Stored dataset items:
★ ★ ★ ★ ★ ★ ★

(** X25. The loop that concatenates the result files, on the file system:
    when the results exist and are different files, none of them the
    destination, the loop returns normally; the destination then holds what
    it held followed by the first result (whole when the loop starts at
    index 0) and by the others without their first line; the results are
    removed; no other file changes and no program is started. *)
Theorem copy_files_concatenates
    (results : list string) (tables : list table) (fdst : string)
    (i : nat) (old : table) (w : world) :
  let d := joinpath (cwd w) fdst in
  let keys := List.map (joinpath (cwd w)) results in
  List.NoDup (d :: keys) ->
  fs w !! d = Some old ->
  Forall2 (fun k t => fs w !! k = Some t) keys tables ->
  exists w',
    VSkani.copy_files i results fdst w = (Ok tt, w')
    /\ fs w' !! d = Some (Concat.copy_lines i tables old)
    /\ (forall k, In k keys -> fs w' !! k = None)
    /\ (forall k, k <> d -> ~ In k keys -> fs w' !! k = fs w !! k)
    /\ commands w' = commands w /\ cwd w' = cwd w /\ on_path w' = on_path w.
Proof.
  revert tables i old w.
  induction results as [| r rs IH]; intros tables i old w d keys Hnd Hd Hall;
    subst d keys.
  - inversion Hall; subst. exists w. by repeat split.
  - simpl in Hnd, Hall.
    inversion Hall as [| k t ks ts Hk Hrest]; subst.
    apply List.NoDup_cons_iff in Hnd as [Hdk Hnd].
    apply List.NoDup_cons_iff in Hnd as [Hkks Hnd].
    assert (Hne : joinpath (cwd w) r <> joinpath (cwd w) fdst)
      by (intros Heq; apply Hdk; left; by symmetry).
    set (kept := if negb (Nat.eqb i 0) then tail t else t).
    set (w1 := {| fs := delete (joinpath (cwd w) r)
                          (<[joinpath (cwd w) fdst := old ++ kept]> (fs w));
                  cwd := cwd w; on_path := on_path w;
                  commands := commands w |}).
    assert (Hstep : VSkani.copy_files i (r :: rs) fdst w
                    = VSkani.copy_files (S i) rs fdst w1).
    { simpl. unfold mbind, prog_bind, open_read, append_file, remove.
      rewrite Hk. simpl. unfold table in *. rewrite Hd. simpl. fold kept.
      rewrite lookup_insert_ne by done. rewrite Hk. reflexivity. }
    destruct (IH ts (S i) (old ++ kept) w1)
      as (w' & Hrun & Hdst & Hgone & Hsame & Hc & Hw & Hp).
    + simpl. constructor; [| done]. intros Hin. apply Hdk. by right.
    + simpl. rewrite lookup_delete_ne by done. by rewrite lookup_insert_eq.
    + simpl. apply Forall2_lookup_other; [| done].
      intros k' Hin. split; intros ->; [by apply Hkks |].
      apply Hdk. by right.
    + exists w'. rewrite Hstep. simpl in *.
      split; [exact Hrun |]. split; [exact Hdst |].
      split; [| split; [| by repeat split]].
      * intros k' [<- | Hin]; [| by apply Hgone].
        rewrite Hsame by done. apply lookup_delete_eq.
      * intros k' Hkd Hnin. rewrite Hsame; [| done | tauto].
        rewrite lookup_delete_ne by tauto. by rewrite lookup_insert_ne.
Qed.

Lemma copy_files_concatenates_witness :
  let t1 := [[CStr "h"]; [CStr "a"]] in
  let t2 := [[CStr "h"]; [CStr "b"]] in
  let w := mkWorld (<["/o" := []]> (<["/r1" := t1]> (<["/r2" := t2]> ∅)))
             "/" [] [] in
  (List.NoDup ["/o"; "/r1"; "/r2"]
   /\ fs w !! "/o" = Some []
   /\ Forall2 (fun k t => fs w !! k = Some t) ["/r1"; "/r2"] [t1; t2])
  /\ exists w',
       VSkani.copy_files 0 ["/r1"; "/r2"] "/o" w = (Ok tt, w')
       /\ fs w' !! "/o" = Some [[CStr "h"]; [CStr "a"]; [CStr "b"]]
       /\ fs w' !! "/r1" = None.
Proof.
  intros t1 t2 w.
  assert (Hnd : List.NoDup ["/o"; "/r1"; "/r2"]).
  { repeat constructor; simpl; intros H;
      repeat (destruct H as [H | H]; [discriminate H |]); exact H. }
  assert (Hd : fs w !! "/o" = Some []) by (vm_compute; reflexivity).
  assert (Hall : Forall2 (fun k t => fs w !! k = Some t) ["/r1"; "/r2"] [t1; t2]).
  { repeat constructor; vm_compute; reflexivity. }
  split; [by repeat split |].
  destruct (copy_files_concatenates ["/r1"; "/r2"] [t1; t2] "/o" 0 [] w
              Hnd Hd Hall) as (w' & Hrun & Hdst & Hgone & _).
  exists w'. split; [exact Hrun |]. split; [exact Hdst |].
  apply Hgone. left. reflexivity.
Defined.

★ ★ ★ ★ ★ ★ ★

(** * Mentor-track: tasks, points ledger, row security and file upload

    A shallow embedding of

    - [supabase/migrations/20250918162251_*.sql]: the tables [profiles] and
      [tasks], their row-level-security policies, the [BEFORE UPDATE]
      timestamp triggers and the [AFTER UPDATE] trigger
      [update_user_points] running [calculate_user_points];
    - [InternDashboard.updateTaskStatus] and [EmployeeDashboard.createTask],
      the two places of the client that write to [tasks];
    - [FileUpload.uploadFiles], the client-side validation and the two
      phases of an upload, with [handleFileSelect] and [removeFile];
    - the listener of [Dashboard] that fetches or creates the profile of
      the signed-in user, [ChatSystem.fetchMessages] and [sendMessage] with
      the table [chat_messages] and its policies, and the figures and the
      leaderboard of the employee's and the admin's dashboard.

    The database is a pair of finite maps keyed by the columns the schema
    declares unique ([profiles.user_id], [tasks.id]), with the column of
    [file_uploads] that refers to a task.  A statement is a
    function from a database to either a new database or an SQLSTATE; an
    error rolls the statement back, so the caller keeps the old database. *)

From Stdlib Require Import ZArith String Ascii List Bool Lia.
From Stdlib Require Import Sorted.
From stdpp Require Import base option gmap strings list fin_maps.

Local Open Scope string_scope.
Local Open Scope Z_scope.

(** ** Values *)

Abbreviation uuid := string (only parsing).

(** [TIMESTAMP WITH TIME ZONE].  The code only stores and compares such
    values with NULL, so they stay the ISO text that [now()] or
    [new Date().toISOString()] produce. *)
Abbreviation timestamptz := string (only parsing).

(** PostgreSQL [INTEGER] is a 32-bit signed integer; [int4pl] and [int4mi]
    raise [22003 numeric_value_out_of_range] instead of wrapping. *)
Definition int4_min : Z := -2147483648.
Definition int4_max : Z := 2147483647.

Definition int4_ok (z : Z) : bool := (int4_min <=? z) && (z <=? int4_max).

★ ★ ★ ★ ★ ★ ★

Action item: A word-for-word copy of the lines above from the one with "(** X25. The" through the one with "destination, the loop", inclusive, is the only output wanted.

Written response:
(** X25. The loop that concatenates the result files, on the file system:
    when the results exist and are different files, none of them the
    destination, the loop returns normally; the destination then holds what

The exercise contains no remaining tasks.